More importantly, the Cardinals’ ability to move the ball on the ground wore down Virginia’s defense in the second half and helped seal the game. Aside from Jackson’s long touchdown in the first quarter, the ‘Hoos generally prevented big plays relatively well. But Louisville was able to lean on the ground game to consistently move the chains and put points on the board. The Cardinals scored touchdowns on their first three drives of the second half; UVa’s first three drives in the same span ended in two punts and an interception. Virginia’s offensive line had a tough time creating running room, which forced the ‘Hoos to become one-dimensional and rely completely on the passing attack. The Cavaliers have shown this season that they need offensive balance to win games, and against Louisville the running game was nowhere to be found.
Player of the Game: LB Micah Kiser
This may seem odd given the final score and stat sheet, but the Virginia defense actually did a decent job of containing Lamar Jackson and the Cardinals until they simply ran out of gas.
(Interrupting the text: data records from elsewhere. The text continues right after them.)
(** Modelled from the spec: [getProviderSpecificAnnotations] is not among
    the sources.  Section 4.2: the annotations under a recognised prefix,
    with the prefix stripped from the key, and the set identifier. *)
Definition getProviderSpecificAnnotations (annotations : gmap string string)
    : ProviderSpecific * string :=
  (list_to_map
     (omap (fun kv : string * string =>
              match stripPrefix providerPrefix kv.1 with
              | Some k => Some (k, kv.2)
              | None => None
              end)
           (map_to_list annotations)),
   default "" (annotations !! setIdentifierKey)).

Definition allDigits (s : string) : bool :=
  forallb (fun c => bool_decide (is_Some (digit c))) (String.list_ascii_of_string s).

Definition isOctet (s : string) : bool :=
  nonEmpty s && allDigits s && (String.length s <=? 3)%nat
  && match parseDigits s 0%Z with Some n => (n <=? 255)%Z | None => false end.

(** Modelled from the spec: section 3 has each target "either an
    IPv4/IPv6 literal or a hostname string".  A dotted quad of octets is
    an IPv4 literal; a string with a colon is taken for an IPv6 literal,
    as no hostname has one. *)
Definition isIPLiteral (t : string) : bool :=
  let parts := strings.Split t "." in
  ((length parts =? 4)%nat && forallb isOctet parts)
  || existsb (fun c => Ascii.eqb c ":") (String.list_ascii_of_string t).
As is usual, Micah Kiser led the way. He had nine tackles, including a tackle for loss, and added a fumble recovery and a quarterback hurry. Kiser also passed 100 tackles on the season for the third consecutive year – his 347 tackles since 2015 are the most in the nation during that time span. Bottling up Jackson is never easy, but Kiser and the Cavaliers made an admirable effort and kept things competitive for much of the game.
Next Week: Saturday, November 18th vs. #2 Miami (8-1), 12:00pm EST at Hard Rock Stadium
The difficult stretch of the schedule continues for Virginia, as they head to Coral Gables to face the Miami Hurricanes in Week 12. It will be the Cavaliers’ first match-up against a ranked opponent this season. Miami is coming off a dominant 41-8 win over #3 Notre Dame, and they subsequently jumped up to #2 in the AP poll, their highest ranking since 2003. They are led by their defense, which has received national attention thanks to the introduction of the “Turnover Chain”, an actual gold chain given to a player who forces a turnover. So far it has worked – the Hurricanes have forced 20 turnovers this season, including four takeaways in four straight games. On the other side of the ball, the Miami offense is no slouch, averaging over 450 yards and 32.6 points per game. Something to watch: Miami’s team speed. Their defense is not particularly big, but they fly around the field making plays, and speedy running back Travis Homer is a big play threat on offense. This will easily be Virginia’s toughest test of the season, but if the offense avoids turnovers and makes a few plays the Cavaliers might be able to make things interesting.